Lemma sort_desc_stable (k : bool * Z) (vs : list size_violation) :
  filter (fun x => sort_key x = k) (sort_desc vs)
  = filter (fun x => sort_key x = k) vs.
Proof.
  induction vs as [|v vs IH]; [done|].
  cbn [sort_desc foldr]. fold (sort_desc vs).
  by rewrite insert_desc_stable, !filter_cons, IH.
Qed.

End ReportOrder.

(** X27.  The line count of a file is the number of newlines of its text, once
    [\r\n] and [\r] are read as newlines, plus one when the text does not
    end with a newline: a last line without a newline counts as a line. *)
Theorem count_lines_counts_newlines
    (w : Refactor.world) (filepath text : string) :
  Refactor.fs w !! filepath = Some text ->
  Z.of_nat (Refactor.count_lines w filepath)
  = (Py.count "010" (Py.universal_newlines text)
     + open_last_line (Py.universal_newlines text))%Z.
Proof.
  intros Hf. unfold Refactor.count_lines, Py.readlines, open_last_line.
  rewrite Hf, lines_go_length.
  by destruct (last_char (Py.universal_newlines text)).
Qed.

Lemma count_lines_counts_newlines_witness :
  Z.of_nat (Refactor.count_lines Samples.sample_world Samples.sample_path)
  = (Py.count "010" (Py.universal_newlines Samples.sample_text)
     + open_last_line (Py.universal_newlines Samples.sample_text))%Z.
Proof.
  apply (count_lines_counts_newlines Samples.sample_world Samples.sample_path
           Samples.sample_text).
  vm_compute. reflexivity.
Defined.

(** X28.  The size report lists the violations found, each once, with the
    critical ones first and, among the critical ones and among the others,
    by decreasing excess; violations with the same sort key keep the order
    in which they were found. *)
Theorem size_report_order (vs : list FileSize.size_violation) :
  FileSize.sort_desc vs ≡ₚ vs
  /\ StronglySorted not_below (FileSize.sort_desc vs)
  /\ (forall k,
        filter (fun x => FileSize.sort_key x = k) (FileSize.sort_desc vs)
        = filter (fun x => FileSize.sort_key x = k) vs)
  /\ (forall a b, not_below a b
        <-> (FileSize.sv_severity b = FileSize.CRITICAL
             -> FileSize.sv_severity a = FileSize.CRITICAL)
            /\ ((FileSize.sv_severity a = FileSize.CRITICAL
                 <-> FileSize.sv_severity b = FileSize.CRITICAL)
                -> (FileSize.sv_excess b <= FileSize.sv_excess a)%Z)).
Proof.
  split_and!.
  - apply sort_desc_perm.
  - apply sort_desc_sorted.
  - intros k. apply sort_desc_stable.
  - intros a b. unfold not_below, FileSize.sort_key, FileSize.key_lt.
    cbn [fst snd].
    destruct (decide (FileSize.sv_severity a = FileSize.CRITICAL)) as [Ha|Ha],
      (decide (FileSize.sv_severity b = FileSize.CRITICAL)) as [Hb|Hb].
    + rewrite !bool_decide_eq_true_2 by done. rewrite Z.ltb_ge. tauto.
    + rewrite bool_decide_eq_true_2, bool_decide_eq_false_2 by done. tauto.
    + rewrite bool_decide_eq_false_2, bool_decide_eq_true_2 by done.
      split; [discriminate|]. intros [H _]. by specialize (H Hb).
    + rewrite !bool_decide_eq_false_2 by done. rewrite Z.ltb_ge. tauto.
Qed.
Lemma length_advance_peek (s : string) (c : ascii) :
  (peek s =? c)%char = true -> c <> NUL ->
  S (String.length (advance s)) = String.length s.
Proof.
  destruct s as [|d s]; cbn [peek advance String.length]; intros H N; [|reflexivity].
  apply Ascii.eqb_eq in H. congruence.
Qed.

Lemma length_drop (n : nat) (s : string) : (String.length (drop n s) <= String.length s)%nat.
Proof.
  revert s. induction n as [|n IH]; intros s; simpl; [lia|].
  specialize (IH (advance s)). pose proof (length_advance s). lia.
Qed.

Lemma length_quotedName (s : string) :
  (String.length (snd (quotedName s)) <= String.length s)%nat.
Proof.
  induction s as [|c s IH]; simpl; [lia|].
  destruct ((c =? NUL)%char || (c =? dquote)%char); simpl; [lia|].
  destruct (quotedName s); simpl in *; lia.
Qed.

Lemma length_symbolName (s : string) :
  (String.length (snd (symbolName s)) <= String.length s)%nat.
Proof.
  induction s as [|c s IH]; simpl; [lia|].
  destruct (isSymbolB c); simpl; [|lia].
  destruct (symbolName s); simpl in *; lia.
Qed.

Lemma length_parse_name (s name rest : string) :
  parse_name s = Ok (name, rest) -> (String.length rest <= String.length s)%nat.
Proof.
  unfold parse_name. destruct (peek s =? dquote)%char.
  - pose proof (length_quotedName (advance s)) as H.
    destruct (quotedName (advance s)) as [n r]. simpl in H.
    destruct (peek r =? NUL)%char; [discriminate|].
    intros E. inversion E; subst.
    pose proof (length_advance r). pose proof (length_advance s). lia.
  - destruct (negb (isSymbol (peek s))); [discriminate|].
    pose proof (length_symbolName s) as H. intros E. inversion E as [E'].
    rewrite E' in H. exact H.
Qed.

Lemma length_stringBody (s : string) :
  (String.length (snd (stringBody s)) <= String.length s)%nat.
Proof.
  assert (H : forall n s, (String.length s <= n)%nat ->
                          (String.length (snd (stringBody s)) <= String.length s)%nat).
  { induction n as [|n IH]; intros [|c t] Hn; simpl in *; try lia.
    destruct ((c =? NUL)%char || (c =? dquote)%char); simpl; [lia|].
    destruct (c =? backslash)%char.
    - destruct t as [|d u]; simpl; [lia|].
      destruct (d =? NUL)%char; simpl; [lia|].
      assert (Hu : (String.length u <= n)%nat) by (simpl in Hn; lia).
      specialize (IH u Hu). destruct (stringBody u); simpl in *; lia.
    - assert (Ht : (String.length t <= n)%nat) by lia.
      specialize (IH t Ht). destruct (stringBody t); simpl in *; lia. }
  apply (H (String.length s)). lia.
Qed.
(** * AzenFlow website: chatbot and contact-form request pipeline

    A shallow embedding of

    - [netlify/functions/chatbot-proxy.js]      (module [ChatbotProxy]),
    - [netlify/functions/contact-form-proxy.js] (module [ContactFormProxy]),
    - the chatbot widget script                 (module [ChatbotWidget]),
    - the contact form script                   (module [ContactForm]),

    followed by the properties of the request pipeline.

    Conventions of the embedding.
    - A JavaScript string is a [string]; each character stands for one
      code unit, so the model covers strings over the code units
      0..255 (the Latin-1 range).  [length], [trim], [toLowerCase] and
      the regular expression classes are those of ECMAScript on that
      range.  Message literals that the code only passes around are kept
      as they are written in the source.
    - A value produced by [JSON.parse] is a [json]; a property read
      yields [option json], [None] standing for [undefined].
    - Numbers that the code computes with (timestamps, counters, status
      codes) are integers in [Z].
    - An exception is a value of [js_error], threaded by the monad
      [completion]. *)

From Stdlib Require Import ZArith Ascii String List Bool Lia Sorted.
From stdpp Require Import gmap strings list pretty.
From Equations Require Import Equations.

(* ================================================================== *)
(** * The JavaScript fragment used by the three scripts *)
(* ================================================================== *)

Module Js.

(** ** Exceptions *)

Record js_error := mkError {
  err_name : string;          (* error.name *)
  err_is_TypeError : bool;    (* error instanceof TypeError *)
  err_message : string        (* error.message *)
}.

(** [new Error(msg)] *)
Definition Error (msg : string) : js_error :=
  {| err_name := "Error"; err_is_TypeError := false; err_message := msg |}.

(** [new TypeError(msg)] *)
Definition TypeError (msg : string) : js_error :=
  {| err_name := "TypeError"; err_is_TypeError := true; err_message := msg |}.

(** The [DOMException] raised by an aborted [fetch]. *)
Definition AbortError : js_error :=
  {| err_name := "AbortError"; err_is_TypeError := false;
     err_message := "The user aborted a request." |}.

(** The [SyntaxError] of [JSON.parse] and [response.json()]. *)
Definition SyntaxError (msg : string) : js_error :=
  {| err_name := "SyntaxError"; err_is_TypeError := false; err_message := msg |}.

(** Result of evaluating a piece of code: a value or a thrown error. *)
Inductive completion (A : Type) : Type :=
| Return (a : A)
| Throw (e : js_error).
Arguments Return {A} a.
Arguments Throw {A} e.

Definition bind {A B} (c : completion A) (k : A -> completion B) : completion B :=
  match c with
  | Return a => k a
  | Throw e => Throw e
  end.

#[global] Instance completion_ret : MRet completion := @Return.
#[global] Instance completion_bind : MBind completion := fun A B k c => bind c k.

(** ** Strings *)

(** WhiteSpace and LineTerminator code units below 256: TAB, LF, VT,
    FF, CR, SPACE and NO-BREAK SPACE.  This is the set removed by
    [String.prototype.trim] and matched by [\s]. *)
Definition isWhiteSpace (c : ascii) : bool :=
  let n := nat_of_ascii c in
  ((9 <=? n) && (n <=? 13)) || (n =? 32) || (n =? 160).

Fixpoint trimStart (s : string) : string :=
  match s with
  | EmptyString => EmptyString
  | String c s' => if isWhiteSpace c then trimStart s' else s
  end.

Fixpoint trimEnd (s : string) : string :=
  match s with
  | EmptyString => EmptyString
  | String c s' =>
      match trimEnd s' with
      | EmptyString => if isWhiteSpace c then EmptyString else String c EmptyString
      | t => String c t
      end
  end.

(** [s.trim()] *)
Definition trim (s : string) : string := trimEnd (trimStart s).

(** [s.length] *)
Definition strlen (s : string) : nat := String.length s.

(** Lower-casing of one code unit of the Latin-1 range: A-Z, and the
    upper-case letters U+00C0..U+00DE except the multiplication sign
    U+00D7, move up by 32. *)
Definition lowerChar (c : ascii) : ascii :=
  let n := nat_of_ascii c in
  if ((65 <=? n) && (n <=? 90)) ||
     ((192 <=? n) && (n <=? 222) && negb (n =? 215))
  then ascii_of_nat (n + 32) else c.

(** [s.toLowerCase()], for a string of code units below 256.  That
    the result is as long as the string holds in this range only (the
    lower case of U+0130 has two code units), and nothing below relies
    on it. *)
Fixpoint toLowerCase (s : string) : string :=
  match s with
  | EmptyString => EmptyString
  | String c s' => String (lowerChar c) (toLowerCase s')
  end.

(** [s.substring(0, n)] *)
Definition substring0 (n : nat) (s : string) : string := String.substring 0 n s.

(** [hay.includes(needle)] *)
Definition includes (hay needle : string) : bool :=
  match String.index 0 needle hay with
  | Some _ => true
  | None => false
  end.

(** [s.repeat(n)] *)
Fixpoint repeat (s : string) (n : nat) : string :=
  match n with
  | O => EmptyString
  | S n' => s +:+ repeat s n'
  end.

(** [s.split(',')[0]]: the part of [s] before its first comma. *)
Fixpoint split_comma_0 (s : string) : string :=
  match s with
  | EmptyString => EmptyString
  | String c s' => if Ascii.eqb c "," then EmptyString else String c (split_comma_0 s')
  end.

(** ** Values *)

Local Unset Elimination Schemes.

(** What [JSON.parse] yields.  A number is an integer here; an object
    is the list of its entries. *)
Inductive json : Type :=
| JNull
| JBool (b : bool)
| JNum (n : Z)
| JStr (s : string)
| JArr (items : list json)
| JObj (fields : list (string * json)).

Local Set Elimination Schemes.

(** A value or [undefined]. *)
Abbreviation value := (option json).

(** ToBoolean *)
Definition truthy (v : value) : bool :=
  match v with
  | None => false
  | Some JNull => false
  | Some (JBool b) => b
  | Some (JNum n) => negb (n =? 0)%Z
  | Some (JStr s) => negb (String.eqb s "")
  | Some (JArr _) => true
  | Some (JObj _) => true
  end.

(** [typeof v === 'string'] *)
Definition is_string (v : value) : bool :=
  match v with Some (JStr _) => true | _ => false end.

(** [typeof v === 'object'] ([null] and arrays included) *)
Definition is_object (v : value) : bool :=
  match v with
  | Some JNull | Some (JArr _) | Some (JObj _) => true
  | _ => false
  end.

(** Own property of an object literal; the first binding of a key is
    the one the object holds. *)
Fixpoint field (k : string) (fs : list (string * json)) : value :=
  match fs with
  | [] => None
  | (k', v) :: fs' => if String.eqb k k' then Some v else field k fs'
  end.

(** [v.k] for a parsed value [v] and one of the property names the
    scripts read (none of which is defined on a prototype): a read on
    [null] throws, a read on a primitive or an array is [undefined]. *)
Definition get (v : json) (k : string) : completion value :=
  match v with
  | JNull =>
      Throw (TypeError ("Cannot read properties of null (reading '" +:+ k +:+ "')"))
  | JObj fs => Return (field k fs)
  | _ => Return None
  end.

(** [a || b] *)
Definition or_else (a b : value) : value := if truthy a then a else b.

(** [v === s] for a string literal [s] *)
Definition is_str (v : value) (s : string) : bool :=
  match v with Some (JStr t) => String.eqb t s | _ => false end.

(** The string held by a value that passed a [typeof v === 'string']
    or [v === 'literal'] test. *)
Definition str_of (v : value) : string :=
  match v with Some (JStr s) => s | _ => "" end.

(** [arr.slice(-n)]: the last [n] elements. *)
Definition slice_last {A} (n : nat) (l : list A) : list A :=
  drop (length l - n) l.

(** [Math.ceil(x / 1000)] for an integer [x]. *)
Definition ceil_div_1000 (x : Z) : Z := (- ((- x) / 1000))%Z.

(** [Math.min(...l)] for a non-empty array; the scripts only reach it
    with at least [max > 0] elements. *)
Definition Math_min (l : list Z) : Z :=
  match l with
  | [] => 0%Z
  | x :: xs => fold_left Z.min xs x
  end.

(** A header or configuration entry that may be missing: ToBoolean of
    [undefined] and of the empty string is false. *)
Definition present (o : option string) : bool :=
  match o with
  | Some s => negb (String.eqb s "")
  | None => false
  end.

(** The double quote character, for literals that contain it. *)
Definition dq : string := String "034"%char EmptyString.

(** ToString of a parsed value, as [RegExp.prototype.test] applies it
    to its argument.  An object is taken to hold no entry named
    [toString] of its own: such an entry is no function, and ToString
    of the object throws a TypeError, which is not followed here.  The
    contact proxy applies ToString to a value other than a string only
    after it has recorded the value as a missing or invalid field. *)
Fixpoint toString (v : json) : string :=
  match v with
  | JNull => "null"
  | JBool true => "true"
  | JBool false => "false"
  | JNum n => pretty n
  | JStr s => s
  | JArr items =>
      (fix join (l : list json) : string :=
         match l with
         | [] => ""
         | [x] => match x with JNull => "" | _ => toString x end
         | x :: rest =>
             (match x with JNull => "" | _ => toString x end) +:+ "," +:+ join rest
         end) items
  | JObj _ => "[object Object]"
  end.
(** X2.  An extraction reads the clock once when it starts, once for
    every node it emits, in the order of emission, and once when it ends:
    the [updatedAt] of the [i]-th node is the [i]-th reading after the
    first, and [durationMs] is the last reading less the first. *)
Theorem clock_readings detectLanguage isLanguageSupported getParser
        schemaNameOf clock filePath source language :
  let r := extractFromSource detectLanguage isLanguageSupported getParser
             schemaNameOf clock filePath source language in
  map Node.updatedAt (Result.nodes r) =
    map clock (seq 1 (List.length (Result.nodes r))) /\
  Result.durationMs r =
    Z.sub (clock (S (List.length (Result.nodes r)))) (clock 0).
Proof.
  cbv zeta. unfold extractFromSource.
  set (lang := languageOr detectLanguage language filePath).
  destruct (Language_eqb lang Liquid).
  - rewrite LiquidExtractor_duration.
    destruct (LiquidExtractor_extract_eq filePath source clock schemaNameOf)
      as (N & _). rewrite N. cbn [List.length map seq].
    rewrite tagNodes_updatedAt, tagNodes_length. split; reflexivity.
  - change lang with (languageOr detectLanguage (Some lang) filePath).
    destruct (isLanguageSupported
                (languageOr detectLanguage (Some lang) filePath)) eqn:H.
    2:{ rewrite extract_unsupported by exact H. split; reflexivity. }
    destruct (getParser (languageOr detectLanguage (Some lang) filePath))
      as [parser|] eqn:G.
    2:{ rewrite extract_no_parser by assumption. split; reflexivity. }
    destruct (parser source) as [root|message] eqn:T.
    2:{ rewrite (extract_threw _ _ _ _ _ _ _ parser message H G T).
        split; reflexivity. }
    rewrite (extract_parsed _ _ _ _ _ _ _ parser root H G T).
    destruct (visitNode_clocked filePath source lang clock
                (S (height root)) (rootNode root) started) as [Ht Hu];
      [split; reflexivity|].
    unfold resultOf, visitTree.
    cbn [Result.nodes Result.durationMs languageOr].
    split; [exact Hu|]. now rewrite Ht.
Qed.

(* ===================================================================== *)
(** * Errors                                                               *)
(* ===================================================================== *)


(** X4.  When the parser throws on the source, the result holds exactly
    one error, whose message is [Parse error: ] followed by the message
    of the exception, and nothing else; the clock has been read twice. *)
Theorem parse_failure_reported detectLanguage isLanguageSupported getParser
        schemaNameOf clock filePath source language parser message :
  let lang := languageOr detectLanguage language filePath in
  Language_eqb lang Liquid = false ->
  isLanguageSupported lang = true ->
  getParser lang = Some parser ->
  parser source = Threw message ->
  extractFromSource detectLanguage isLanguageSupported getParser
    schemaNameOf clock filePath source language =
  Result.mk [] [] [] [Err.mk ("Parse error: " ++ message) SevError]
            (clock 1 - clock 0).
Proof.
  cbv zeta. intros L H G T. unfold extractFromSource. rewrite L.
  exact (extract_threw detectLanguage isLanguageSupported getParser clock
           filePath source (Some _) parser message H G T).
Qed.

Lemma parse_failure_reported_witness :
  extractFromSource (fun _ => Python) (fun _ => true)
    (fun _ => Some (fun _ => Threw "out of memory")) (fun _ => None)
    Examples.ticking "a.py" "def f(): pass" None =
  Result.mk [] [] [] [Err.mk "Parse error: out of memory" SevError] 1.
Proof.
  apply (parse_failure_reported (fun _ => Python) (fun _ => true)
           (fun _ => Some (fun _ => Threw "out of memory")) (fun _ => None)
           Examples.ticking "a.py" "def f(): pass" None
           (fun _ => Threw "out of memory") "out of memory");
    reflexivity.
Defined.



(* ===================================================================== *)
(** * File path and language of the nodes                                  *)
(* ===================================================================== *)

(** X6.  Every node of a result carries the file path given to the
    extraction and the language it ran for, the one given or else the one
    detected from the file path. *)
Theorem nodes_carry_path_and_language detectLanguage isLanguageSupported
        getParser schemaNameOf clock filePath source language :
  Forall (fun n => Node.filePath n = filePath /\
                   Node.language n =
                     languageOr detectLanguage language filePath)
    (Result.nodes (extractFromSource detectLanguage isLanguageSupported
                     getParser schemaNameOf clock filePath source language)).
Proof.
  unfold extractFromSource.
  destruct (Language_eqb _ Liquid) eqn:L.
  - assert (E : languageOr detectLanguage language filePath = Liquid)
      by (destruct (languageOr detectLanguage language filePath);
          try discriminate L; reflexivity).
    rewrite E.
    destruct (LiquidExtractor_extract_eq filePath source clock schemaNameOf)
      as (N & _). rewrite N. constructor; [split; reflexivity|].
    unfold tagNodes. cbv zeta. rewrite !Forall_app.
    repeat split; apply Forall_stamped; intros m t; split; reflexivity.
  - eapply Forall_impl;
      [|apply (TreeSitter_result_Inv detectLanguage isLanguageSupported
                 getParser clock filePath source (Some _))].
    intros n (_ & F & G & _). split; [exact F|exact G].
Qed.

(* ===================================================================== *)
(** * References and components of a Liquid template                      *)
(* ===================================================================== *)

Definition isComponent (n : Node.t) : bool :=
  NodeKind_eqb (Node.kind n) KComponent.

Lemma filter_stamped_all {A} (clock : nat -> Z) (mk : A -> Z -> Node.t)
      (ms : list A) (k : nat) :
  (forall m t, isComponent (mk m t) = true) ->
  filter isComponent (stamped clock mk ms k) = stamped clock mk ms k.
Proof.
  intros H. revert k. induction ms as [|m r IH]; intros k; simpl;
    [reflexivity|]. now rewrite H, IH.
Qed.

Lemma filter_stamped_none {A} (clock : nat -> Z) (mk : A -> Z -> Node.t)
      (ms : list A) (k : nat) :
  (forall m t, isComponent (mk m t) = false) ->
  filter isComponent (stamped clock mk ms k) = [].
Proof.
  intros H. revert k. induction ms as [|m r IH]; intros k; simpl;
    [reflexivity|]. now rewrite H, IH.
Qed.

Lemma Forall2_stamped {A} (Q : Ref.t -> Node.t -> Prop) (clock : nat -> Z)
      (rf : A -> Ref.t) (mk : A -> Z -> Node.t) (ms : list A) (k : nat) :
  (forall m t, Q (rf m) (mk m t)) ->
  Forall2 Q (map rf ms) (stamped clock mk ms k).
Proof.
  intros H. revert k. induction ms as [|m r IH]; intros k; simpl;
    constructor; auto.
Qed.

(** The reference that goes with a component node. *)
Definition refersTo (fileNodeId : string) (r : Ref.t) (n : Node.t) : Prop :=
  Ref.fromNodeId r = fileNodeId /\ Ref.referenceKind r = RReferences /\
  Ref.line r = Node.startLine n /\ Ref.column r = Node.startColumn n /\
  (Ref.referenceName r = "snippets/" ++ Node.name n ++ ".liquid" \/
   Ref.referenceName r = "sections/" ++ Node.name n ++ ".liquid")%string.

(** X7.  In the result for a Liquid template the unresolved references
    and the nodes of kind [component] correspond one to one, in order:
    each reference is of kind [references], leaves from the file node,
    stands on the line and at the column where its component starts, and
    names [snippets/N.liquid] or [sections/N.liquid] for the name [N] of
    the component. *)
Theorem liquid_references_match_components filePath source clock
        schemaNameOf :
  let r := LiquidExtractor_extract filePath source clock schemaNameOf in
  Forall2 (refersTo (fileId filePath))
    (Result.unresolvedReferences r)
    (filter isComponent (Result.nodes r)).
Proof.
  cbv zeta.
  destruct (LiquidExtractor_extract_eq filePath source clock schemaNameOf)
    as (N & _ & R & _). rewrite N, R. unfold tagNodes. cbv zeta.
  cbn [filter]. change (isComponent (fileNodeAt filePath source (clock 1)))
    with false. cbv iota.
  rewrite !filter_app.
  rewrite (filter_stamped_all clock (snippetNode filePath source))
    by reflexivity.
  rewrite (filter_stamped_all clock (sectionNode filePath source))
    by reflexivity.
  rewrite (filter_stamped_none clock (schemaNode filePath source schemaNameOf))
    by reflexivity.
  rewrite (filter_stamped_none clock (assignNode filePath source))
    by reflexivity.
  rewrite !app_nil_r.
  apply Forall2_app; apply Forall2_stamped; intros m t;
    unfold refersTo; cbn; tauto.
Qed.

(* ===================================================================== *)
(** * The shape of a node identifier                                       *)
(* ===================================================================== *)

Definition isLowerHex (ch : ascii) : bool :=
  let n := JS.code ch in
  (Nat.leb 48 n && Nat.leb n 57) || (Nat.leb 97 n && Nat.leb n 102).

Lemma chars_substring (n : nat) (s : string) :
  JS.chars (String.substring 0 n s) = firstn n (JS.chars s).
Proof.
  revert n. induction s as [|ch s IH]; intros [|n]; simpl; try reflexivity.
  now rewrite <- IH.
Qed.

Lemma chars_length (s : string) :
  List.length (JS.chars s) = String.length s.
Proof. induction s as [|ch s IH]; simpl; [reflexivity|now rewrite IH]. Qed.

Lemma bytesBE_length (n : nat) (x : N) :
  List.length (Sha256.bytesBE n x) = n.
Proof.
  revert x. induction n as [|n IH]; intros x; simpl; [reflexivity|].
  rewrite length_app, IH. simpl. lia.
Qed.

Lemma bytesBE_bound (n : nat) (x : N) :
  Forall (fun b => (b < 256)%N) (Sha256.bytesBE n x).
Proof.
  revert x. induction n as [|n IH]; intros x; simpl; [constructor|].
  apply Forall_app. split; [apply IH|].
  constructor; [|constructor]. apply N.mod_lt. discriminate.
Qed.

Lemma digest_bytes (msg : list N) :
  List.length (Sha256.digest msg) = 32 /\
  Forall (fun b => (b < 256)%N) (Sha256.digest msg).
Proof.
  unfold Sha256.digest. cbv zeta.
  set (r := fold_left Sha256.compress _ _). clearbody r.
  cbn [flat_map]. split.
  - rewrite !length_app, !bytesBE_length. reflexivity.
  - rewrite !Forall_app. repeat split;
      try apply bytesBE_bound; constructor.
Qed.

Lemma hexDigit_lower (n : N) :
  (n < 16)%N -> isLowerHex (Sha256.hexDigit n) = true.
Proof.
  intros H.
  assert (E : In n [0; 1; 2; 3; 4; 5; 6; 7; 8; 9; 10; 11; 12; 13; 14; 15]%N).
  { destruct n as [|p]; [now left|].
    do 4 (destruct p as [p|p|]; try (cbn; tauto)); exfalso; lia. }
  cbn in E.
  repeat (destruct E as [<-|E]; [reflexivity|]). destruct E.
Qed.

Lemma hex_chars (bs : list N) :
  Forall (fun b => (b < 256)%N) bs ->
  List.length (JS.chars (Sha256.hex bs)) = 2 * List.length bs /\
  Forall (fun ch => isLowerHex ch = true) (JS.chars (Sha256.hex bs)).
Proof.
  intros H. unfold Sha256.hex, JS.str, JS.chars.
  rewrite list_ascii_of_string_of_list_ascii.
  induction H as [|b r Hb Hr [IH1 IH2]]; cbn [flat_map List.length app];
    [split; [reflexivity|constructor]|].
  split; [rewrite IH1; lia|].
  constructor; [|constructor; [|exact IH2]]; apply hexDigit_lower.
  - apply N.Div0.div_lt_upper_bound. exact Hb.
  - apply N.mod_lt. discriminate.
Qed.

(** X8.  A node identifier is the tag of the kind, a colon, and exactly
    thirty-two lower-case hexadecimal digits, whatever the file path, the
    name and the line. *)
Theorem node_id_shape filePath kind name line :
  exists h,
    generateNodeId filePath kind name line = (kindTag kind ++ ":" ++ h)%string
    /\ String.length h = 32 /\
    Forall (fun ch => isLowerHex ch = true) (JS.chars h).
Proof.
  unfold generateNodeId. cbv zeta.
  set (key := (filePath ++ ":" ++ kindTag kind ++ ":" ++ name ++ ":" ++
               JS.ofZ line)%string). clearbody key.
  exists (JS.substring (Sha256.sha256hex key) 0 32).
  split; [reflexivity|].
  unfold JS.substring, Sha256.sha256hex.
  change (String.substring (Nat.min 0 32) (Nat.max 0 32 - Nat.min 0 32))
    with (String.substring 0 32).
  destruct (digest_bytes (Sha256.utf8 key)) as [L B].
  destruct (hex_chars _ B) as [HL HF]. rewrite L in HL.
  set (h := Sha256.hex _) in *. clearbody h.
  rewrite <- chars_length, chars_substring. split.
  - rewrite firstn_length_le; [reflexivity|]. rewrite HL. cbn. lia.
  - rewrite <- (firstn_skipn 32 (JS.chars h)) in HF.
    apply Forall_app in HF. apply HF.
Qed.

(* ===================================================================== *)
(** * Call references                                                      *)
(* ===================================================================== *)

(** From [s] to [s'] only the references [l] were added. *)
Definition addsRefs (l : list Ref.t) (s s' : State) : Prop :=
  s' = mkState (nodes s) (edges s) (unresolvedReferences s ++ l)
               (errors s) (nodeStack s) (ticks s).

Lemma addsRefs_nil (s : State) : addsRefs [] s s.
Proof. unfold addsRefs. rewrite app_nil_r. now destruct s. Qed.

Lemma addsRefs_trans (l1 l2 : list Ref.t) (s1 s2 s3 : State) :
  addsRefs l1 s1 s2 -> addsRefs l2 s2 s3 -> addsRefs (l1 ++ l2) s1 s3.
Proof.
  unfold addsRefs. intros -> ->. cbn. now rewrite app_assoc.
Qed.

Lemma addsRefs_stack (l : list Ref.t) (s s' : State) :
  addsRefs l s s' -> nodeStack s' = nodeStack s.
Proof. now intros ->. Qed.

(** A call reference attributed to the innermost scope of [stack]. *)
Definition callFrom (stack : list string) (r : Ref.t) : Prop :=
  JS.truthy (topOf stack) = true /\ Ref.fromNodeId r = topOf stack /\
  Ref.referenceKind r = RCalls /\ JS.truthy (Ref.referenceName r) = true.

* [EXERCISE INSTRUCTIONS] Copy exactly the stretch of data above from the line with "unfold refersTo; cbn; tauto." through the line with "set (r := fold_left", and omit all other lines.

* [TASK ANSWER]
    unfold refersTo; cbn; tauto.
Qed.

(* ===================================================================== *)
(** * The shape of a node identifier                                       *)
(* ===================================================================== *)

Definition isLowerHex (ch : ascii) : bool :=
  let n := JS.code ch in
  (Nat.leb 48 n && Nat.leb n 57) || (Nat.leb 97 n && Nat.leb n 102).

Lemma chars_substring (n : nat) (s : string) :
  JS.chars (String.substring 0 n s) = firstn n (JS.chars s).
Proof.
  revert n. induction s as [|ch s IH]; intros [|n]; simpl; try reflexivity.
  now rewrite <- IH.
Qed.

Lemma chars_length (s : string) :
  List.length (JS.chars s) = String.length s.
Proof. induction s as [|ch s IH]; simpl; [reflexivity|now rewrite IH]. Qed.

Lemma bytesBE_length (n : nat) (x : N) :
  List.length (Sha256.bytesBE n x) = n.
Proof.
  revert x. induction n as [|n IH]; intros x; simpl; [reflexivity|].
  rewrite length_app, IH. simpl. lia.
Qed.

Lemma bytesBE_bound (n : nat) (x : N) :
  Forall (fun b => (b < 256)%N) (Sha256.bytesBE n x).
Proof.
  revert x. induction n as [|n IH]; intros x; simpl; [constructor|].
  apply Forall_app. split; [apply IH|].
  constructor; [|constructor]. apply N.mod_lt. discriminate.
Qed.

Lemma digest_bytes (msg : list N) :
  List.length (Sha256.digest msg) = 32 /\
  Forall (fun b => (b < 256)%N) (Sha256.digest msg).
Proof.
  unfold Sha256.digest. cbv zeta.
  set (r := fold_left Sha256.compress _ _). clearbody r.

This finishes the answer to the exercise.